Task goal
How many lines in these records hold the string "Import"? State only that number.

++++++++

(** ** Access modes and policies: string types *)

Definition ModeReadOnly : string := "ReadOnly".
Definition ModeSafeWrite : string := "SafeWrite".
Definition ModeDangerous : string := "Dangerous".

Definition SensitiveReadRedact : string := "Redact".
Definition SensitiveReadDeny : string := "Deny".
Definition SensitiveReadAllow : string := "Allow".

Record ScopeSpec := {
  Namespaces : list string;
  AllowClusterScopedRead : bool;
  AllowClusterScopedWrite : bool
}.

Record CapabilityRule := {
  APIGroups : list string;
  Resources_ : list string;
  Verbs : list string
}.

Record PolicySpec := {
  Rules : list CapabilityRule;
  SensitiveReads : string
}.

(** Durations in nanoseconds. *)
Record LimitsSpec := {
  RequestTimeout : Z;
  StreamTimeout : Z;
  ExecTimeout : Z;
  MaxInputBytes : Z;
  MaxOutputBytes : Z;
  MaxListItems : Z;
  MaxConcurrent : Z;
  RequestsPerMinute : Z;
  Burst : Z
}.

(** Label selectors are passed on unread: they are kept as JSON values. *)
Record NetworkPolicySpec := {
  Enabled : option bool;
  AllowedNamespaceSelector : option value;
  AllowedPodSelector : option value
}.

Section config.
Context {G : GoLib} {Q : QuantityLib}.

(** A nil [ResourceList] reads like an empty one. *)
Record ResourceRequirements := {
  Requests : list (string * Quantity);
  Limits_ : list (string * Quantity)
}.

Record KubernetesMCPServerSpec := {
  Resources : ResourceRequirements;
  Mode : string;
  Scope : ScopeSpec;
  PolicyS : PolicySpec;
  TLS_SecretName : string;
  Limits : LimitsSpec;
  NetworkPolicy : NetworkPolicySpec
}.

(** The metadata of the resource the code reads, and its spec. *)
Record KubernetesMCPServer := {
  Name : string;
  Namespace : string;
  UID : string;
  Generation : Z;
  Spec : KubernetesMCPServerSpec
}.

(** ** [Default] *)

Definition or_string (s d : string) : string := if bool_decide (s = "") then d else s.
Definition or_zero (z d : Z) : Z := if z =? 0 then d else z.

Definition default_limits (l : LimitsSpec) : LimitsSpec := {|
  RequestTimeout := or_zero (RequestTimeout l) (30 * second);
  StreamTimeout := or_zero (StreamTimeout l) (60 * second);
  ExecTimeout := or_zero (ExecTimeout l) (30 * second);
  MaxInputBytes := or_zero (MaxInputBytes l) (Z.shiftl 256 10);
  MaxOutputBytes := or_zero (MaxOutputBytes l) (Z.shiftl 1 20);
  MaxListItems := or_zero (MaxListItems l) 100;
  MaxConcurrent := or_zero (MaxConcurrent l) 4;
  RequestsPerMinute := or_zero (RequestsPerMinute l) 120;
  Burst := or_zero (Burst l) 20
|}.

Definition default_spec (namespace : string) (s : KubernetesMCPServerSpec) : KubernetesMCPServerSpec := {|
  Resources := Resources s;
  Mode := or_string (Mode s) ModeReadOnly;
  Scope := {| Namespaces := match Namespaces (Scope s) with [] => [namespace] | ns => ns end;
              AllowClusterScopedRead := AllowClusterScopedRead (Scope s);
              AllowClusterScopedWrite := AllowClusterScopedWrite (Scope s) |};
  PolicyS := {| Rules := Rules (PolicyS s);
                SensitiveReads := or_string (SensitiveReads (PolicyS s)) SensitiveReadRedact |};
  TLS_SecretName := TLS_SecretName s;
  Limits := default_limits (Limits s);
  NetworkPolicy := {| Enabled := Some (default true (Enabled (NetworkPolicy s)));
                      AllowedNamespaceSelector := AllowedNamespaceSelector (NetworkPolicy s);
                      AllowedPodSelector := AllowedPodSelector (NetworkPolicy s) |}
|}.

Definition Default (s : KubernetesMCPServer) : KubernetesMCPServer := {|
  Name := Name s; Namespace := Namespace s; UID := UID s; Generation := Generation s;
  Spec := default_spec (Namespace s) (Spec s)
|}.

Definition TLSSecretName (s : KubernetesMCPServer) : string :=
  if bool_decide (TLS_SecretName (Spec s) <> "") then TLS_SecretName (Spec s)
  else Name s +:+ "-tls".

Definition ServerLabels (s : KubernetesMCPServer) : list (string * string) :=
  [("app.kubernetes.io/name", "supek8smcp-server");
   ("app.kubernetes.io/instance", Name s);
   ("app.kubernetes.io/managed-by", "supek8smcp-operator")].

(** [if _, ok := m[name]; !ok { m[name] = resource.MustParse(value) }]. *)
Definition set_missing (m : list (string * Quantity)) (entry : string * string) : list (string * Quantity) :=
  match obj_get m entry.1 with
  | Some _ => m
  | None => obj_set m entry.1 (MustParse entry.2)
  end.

++++++++

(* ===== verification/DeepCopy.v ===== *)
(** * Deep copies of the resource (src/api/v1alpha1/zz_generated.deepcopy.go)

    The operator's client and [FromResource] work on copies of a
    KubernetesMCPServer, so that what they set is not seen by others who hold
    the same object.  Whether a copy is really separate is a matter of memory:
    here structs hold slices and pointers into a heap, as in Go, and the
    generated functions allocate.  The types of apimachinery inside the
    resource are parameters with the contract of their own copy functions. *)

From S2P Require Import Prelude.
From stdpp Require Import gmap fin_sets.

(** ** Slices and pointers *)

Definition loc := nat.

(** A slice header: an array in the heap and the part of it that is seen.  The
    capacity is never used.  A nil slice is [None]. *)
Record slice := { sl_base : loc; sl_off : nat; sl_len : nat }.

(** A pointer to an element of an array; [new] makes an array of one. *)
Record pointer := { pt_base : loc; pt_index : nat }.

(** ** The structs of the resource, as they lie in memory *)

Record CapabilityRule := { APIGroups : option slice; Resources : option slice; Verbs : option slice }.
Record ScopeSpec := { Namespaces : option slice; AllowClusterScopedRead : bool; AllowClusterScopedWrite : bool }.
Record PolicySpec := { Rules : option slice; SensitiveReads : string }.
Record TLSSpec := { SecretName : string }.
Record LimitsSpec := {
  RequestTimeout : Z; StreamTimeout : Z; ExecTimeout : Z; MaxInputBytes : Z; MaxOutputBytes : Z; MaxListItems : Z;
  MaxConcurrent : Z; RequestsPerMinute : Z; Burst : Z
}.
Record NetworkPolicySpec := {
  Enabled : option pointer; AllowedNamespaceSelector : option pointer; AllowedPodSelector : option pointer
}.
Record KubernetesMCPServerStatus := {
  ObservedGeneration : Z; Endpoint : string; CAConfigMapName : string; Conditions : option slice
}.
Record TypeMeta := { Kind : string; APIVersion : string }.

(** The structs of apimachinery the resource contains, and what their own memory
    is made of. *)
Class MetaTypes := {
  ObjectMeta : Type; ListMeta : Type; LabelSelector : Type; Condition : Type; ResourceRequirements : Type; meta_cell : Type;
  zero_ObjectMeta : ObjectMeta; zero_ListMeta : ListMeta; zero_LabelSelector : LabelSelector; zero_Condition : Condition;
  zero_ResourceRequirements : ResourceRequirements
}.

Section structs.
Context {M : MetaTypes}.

++++++++

Exercise answer
2